- **Exercise aim**
Scan the entries for the word "Effect", and copy every line where it appears.

[Stored data]
Content starts

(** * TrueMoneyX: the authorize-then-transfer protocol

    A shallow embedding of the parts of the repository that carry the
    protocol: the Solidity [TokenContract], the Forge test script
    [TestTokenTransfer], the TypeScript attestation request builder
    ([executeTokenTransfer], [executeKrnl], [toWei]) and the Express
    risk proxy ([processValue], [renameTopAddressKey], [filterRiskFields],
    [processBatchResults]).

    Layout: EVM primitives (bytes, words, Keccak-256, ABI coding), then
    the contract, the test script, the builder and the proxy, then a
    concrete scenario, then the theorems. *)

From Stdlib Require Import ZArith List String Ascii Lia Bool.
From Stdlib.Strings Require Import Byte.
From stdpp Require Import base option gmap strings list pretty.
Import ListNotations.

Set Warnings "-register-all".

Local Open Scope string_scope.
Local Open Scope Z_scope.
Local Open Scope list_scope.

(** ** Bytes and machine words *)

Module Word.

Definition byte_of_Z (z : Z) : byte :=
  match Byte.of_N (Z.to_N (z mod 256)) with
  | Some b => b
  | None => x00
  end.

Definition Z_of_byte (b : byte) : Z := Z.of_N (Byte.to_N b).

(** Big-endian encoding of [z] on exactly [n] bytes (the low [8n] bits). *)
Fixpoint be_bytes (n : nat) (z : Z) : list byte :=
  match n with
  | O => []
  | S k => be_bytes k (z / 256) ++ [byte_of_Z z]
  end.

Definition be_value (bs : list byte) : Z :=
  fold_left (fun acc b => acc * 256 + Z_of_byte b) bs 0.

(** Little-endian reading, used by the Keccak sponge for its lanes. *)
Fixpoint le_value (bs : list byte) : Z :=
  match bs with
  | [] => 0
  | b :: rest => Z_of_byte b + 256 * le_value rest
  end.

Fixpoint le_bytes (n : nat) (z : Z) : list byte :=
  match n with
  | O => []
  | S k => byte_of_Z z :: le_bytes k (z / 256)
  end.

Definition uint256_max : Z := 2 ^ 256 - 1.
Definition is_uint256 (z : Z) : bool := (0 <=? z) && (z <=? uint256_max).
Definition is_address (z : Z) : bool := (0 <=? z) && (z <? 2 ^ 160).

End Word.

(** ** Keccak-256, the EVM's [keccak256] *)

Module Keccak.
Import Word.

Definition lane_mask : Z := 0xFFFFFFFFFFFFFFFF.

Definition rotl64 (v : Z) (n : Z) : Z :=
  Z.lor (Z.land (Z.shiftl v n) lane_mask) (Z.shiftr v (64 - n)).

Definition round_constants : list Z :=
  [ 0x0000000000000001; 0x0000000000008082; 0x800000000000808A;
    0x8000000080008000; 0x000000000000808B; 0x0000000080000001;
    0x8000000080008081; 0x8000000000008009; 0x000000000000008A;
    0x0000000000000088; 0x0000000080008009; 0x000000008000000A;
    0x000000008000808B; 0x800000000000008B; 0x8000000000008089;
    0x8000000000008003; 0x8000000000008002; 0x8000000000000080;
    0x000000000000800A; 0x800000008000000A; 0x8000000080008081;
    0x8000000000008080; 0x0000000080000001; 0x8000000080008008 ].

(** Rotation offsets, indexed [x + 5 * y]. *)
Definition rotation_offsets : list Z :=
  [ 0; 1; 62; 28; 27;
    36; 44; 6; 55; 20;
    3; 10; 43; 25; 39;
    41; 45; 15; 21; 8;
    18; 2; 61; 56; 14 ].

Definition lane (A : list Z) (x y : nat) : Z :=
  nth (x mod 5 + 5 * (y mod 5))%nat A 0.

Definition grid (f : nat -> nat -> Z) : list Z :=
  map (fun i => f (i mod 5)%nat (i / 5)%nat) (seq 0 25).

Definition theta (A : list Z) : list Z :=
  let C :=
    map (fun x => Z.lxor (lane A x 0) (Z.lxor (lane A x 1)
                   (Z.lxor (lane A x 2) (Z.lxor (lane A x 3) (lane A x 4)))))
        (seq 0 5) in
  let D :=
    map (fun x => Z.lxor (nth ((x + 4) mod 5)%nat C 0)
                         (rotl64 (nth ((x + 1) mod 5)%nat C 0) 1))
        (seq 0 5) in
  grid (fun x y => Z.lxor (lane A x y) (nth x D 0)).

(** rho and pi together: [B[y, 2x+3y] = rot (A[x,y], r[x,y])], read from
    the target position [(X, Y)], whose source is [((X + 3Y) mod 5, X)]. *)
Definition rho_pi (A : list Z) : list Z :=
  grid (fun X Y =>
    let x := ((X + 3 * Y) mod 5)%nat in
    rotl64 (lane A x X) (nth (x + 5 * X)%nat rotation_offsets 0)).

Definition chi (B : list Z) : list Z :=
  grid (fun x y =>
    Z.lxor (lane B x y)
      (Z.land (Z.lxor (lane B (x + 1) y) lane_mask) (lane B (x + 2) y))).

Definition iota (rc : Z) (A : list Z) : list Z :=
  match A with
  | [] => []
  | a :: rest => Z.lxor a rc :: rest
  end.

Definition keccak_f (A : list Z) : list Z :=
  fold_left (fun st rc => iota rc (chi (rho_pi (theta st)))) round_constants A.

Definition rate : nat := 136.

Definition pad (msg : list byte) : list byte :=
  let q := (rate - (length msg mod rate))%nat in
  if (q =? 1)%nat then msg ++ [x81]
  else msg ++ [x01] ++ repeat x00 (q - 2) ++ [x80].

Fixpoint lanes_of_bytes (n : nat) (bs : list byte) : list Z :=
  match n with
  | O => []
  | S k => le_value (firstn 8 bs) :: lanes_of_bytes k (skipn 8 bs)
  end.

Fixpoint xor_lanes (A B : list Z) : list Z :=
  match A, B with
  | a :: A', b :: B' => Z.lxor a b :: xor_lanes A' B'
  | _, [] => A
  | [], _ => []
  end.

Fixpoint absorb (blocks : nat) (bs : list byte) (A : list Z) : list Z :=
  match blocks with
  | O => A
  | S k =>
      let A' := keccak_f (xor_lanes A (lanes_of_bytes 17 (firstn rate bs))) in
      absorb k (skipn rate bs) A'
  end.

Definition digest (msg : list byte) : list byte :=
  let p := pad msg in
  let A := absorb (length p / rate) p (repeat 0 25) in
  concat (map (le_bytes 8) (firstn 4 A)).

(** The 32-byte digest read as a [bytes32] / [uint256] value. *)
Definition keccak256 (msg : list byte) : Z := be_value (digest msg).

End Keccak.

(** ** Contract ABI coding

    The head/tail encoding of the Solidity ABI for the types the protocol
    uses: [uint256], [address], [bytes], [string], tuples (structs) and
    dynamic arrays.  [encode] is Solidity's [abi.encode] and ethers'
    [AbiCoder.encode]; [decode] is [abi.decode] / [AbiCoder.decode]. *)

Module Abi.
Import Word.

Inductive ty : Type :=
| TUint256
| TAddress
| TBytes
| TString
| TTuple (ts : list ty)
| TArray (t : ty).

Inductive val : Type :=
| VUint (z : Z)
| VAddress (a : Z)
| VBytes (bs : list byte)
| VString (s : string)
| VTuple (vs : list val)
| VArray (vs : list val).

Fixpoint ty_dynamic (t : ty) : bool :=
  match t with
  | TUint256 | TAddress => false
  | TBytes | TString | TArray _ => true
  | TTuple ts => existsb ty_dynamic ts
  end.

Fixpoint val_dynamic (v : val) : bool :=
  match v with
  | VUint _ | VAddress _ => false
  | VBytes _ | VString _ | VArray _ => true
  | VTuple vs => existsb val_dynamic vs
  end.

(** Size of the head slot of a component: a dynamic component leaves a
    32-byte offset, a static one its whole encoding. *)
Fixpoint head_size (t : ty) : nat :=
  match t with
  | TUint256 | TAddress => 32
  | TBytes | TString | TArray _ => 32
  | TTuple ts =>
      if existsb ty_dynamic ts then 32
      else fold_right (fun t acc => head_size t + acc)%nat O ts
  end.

Content ends
Content starts

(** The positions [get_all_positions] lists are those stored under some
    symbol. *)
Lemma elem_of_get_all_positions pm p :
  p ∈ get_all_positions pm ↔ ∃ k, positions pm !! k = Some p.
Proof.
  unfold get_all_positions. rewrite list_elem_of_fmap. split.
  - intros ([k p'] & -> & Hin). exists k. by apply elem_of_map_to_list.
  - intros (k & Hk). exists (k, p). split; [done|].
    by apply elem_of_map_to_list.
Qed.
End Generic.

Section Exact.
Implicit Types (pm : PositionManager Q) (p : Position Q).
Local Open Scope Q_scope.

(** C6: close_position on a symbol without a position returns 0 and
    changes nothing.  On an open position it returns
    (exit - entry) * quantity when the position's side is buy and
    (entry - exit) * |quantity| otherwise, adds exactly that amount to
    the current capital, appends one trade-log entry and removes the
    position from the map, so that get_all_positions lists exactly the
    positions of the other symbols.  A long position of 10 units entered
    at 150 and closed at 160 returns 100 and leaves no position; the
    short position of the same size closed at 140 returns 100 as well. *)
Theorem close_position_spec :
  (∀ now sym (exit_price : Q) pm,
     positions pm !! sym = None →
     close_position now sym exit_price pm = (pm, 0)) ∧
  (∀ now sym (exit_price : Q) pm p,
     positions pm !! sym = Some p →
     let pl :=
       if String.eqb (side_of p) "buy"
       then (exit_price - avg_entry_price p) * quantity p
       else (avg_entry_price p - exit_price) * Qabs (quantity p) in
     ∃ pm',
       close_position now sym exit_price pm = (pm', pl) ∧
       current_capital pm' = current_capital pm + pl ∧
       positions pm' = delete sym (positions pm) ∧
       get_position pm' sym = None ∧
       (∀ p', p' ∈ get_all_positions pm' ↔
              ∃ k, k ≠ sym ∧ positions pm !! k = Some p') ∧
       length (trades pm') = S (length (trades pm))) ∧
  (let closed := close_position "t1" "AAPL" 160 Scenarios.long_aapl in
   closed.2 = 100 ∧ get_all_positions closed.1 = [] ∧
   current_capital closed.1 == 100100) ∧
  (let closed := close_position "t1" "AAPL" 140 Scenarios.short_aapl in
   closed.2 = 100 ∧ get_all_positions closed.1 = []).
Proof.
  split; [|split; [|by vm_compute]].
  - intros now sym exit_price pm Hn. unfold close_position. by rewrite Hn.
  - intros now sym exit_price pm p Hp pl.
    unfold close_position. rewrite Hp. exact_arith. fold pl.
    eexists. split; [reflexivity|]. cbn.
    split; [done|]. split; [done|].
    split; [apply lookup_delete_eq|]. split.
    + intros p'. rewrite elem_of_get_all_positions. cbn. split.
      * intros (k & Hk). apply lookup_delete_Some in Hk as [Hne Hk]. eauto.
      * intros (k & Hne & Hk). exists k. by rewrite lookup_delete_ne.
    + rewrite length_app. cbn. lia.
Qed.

Content ends
Content starts

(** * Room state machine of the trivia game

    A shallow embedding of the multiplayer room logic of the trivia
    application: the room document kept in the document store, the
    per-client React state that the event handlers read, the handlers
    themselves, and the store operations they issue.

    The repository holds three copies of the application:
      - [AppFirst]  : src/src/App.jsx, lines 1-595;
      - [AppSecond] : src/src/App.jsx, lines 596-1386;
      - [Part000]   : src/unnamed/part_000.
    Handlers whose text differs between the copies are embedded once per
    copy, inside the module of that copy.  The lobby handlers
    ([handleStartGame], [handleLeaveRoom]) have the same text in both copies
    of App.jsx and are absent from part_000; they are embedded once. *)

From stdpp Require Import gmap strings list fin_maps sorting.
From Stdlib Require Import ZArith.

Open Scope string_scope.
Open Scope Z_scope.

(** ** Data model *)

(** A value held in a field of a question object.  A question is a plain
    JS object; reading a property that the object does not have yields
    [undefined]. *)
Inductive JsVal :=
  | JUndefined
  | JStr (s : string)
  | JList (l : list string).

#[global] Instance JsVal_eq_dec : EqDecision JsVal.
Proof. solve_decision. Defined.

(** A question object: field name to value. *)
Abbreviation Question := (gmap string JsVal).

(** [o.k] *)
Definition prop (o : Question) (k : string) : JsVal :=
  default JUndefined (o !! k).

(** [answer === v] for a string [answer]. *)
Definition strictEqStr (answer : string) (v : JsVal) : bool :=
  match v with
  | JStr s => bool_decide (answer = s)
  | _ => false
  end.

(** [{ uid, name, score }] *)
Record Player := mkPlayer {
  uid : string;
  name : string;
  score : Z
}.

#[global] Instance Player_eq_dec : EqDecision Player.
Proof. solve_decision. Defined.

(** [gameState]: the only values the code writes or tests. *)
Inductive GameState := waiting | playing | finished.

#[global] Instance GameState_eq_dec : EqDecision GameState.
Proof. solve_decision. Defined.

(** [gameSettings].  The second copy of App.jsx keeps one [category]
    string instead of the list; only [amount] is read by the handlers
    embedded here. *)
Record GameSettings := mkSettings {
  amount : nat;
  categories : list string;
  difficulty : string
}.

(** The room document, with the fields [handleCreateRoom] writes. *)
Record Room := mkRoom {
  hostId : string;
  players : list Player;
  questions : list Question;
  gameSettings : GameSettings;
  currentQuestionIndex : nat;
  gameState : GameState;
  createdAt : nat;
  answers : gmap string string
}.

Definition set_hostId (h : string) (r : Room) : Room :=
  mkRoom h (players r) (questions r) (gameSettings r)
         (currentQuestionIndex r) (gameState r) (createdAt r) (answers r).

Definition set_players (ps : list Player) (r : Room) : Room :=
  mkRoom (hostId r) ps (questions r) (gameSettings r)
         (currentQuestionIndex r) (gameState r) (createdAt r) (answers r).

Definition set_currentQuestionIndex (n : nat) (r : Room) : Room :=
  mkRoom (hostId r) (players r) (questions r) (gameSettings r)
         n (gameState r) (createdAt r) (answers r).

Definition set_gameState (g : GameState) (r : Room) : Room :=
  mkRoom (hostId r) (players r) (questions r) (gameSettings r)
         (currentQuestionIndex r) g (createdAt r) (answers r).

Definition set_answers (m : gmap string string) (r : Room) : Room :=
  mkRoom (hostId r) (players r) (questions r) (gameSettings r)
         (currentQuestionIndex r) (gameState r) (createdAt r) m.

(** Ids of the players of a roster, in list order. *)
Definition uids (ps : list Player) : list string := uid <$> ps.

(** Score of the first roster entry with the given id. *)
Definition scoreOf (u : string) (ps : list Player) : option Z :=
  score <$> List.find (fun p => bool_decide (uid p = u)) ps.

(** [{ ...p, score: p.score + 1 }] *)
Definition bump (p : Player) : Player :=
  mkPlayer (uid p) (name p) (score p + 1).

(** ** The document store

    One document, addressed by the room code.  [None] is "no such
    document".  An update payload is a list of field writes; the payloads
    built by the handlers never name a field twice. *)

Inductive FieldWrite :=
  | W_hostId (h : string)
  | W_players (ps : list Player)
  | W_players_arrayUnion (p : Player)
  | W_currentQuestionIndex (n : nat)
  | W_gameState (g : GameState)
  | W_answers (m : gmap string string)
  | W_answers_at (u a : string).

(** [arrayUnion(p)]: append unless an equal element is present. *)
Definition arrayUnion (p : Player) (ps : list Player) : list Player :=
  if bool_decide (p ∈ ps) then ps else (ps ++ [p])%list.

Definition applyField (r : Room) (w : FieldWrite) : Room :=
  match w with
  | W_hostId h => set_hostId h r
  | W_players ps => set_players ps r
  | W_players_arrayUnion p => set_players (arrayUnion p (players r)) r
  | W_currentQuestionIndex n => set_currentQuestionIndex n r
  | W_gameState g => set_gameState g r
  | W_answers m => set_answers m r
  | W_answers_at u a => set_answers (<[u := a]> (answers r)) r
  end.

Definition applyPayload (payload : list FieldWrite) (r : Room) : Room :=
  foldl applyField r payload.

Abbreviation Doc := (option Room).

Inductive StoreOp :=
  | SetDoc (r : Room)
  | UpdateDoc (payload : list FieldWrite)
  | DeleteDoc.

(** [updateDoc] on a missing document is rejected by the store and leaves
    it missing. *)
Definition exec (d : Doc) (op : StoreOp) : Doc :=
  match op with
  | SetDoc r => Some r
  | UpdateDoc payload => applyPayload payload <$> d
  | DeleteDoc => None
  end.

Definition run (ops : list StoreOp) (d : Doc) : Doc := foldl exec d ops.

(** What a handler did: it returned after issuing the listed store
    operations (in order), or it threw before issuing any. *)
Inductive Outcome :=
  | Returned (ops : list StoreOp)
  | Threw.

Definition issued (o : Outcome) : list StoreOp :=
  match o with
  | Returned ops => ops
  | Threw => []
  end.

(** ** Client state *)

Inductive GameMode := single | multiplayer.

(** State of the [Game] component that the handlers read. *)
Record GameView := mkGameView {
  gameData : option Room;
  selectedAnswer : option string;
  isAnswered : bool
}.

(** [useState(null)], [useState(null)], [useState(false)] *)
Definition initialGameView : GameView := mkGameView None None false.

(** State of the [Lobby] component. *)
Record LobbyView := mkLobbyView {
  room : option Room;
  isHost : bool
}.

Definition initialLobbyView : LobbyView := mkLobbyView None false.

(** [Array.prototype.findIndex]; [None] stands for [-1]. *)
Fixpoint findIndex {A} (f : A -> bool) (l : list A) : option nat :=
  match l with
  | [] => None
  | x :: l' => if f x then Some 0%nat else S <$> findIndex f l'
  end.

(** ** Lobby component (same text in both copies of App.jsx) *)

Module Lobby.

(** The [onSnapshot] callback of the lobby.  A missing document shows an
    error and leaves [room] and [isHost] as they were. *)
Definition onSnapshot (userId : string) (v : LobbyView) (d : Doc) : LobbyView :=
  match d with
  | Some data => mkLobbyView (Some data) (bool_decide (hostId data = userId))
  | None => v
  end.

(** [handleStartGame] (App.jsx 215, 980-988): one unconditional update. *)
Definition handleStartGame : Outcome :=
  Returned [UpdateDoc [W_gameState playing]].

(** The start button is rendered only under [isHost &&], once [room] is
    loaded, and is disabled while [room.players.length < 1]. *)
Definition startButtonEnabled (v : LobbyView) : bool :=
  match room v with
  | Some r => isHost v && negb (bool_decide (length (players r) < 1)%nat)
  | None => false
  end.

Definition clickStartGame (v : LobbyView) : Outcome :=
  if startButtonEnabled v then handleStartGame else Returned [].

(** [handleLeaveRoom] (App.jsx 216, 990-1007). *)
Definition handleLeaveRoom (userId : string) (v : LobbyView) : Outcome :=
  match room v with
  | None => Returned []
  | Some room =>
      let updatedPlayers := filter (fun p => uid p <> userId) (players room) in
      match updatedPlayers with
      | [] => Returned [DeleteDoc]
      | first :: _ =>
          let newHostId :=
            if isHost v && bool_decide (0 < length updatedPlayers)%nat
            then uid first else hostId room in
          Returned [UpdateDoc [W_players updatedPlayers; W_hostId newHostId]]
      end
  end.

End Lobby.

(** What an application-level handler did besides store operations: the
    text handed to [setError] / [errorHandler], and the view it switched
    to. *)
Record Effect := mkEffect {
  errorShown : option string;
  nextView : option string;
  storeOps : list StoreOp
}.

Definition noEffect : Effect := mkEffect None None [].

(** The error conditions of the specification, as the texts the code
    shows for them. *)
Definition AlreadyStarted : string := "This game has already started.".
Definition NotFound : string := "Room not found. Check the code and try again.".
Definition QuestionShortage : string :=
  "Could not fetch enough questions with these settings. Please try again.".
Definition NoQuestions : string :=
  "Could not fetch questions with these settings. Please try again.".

Content ends

- **Your response**
Record Effect := mkEffect {
Definition noEffect : Effect := mkEffect None None [].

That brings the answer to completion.